The ciders are all in the 6% abv range and retail for $5.75 for a 473 mL can.
Here’s the process the ciders go through:
• Harvest apples in late summer, but don’t press for three or four months
• While apples are “hibernating” the starches are converting to sugar, which means more flavour
• The apples are pressed, with the pomace (the ciders are made in Thedford, Ont.) returned to the orchards in Beaver Valley
• The juice is wild fermented, often taking three to four months
• The ciders are finished with filtering, back sweetening with organic cane sugar (no more than 13 g/l), carbonation, pasteurizing and canning
• No added sulphur
“It’s a slow process, but really worth it,” Liszt says.

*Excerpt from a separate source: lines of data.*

(* ===== verification/SessionStream.v ===== *)
(** The two ends of an authenticated session:
    [crates/blueroute-protocol/src/session_stream.rs] and
    [session_writer.rs]. *)

From S2P Require Import Prelude Ident ControlFrame ControlStream ControlIo Handshake.

(** ** session_stream.rs *)

Record SessionControlStream := mkStream {
  decoder : ControlStreamDecoder;
  ss_network : NetworkId;
  ss_peer : NodeId;
  exporter_session_id : bytes 16;
  ss_last_sequence : Z;
  ss_closed : bool;
  ss_poisoned : bool;
}.

Inductive SessionStreamError :=
| InvalidSession | Decode (e : StreamDecodeError) | WrongContext | Replay | UnexpectedHandshake | AfterGoodbye
| UnexpectedEofError | StreamPoisoned.

Inductive SessionReadIoError := ReadTransport (e : ControlIoError) | Scope (e : SessionStreamError)
| ReadInternalFrame (e : ControlFrameError).

Definition stream_after_verified_hello (net : NetworkId) (peer : NodeId) (exporter : bytes 16) :
  result SessionStreamError SessionControlStream :=
  guard_err (bool_decide (net = zero_id) || bool_decide (peer = zero_id) || all_zero exporter) InvalidSession
  (Ok (mkStream decoder_new net peer exporter 2 false false)).

Definition set_decoder (d : ControlStreamDecoder) (s : SessionControlStream) : SessionControlStream :=
  mkStream d (ss_network s) (ss_peer s) (exporter_session_id s) (ss_last_sequence s) (ss_closed s) (ss_poisoned s).
Definition poison (s : SessionControlStream) : SessionControlStream :=
  mkStream (decoder s) (ss_network s) (ss_peer s) (exporter_session_id s) (ss_last_sequence s) (ss_closed s) true.
Definition note_frame (q : Z) (closed : bool) (s : SessionControlStream) : SessionControlStream :=
  mkStream (decoder s) (ss_network s) (ss_peer s) (exporter_session_id s) q closed (ss_poisoned s).

Definition stream_reject {A : Type} (e : SessionStreamError) : stres SessionControlStream SessionStreamError A :=
  fun s => (Err e, poison s).

(** The body of the loop over the decoded frames. *)
Definition check_scope (_ : ()) (frame : ControlEnvelope) : stres SessionControlStream SessionStreamError () := fun s =>
  if negb (bool_decide (env_network frame = ss_network s)) || negb (bool_decide (sender frame = ss_peer s))
     || negb (bool_decide (session_id frame = exporter_session_id s))
  then stream_reject WrongContext s
  else if (sequence frame <=? ss_last_sequence s)%Z then stream_reject Replay s
  else if ss_closed s then stream_reject AfterGoodbye s
  else match message frame with
  | MsgHeartbeat => (Ok (), note_frame (sequence frame) (ss_closed s) s)
  | MsgGoodbye => (Ok (), note_frame (sequence frame) true s)
  | MsgHello _ _ | MsgHelloAck _ _ => stream_reject UnexpectedHandshake s
  end.

Section session.
Variable to_vec : ControlEnvelope -> option (list Z).
Variable from_slice : list Z -> option ControlEnvelope.

Definition stream_feed (chunk : list Z) : io SessionControlStream SessionStreamError (list ControlEnvelope) := fun s =>
  if ss_poisoned s then Some (Err StreamPoisoned, s)
  else if ss_closed s then
    Some (if bool_decide (chunk = []) then (Ok [], s) else stream_reject AfterGoodbye s)
  else
  match feed from_slice chunk (decoder s) with
  | None => None
  | Some (Err e, d) => Some (stream_reject (Decode e) (set_decoder d s))
  | Some (Ok frames, d) =>
    Some (match st_for_each check_scope () frames (set_decoder d s) with
    | (Err e, s') => (Err e, s')
    | (Ok _, s') =>
      if ss_closed s' && negb (length (partial (decoder s')) =? 0) then stream_reject AfterGoodbye s'
      else (Ok frames, s')
    end)
  end.

Definition stream_finish : stres SessionControlStream SessionStreamError () := fun s =>
  if ss_poisoned s then (Err StreamPoisoned, s)
  else match finish (decoder s) with
  | (Ok _, d) => if ss_closed s then (Ok (), poison (set_decoder d s)) else stream_reject UnexpectedEofError (set_decoder d s)
  | (Err e, d) => stream_reject (Decode e) (set_decoder d s)
  end.

(** Reading one frame from a source: both states change. *)
Definition read_one_with_deadline {S : Type} `{DeadlineStream S} (fuel : nat) (deadline : Z) :
  io (SessionControlStream * S) SessionReadIoError ControlEnvelope := fun '(st, src) =>
  if ss_poisoned st then Some (Err (Scope StreamPoisoned), (st, src))
  else if ss_closed st then Some (Err (Scope AfterGoodbye), (st, src))
  else
  match read_one_control_frame_with_deadline from_slice fuel deadline src with
  | None => None
  | Some (Err e, src') => Some (Err (ReadTransport e), (poison st, src'))
  | Some (Ok envelope, src') =>
    match encode_control_frame to_vec envelope with
    | Err e => Some (Err (ReadInternalFrame e), (poison st, src'))
    | Ok bytes =>
      match stream_feed bytes st with
      | None => None
      | Some (Err e, st') => Some (Err (Scope e), (st', src'))
      | Some (Ok [frame], st') => Some (Ok frame, (st', src'))
      | Some (Ok _, st') => Some (Err (Scope StreamPoisoned), (poison st', src'))
      end
    end
  end.

(** ** session_writer.rs *)

Record SessionControlWriter := mkWriter {
  w_network : NetworkId;
  w_local : NodeId;
  w_exporter : bytes 16;
  next_sequence : Z;
  w_closed : bool;
  w_poisoned : bool;
}.

Inductive SessionWriteError :=
| WriteInvalidSession | WriteAfterGoodbye | SequenceExhausted | Encode (e : ControlFrameError) | WritePoisoned.
Inductive SessionWriteIoError := State (e : SessionWriteError) | WriteTransport (e : ControlIoError)
| WriteInternalFrame (e : ControlFrameError).

Definition writer_after_verified_hello (net : NetworkId) (local peer : NodeId) (exporter : bytes 16) :
  result SessionWriteError SessionControlWriter :=
  guard_err (bool_decide (net = zero_id) || bool_decide (local = zero_id) || bool_decide (peer = zero_id)
             || bool_decide (local = peer) || all_zero exporter) WriteInvalidSession
  (Ok (mkWriter net local exporter 3 false false)).

Definition poison_writer (w : SessionControlWriter) : SessionControlWriter :=
  mkWriter (w_network w) (w_local w) (w_exporter w) (next_sequence w) (w_closed w) true.

Definition next_envelope (m : ControlMessage) (w : SessionControlWriter) : ControlEnvelope :=
  mkEnvelope CONTROL_VERSION (w_network w) (w_local w) (w_exporter w) (next_sequence w) m.

Definition writer_encode (m : ControlMessage) : stres SessionControlWriter SessionWriteError (list Z) := fun w =>
  if w_poisoned w then (Err WritePoisoned, w)
  else if w_closed w then (Err WriteAfterGoodbye, w)
  else match checked_add 64 (next_sequence w) 1 with
  | None => (Err SequenceExhausted, poison_writer w)
  | Some next =>
    match encode_control_frame to_vec (next_envelope m w) with
    | Err e => (Err (Encode e), poison_writer w)
    | Ok encoded =>
      (Ok encoded, mkWriter (w_network w) (w_local w) (w_exporter w) next
         (if m is MsgGoodbye then true else w_closed w) (w_poisoned w))
    end
  end.

Definition heartbeat : stres SessionControlWriter SessionWriteError (list Z) := writer_encode MsgHeartbeat.
Definition goodbye : stres SessionControlWriter SessionWriteError (list Z) := writer_encode MsgGoodbye.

Here’s what I liked from a tasting of the range of ciders, all gluten free (of course), recently.
Great Organic Cider Nice & Dry ($5.75 for 473 ml can at the LCBO, 6.3% abv, 90 points) — Gentle effervescence in the glass with bright, ripe and juicy McIntosh apple aromas and subtle citrus accents. It’s beautifully dry on the palate with notes of bin apple, soft lemony accents, touch of tannin in a vibrant, clean and fresh approach through the finish.
Great Organic Cider Not Too Sweet ($5.75 for 473 mL can, not available yet, 89 points) — This cider’s sweet factor is pushed up to 26 g/l but I wouldn’t call it a “sweet” cider … just more so than the perfectly dry cider above. So, notes of crisp apple, hints of lemon and wild honey on the nose. It has sweet(ish)/tart orchard apple flavours on the palate, some underlying honeycomb, apple skin and a crisp fresh finish.
The two other ciders I tried were the Great Canadian Cider Hopped Up!, made with organic hops grown in Meaford, which I enjoyed, but I really loved the Great Canadian Cider Apple Cranberry, made with organic cranberries from Muskoka. It had such vibrancy and added cranberry/rhubarb flavours that rocked on the palate.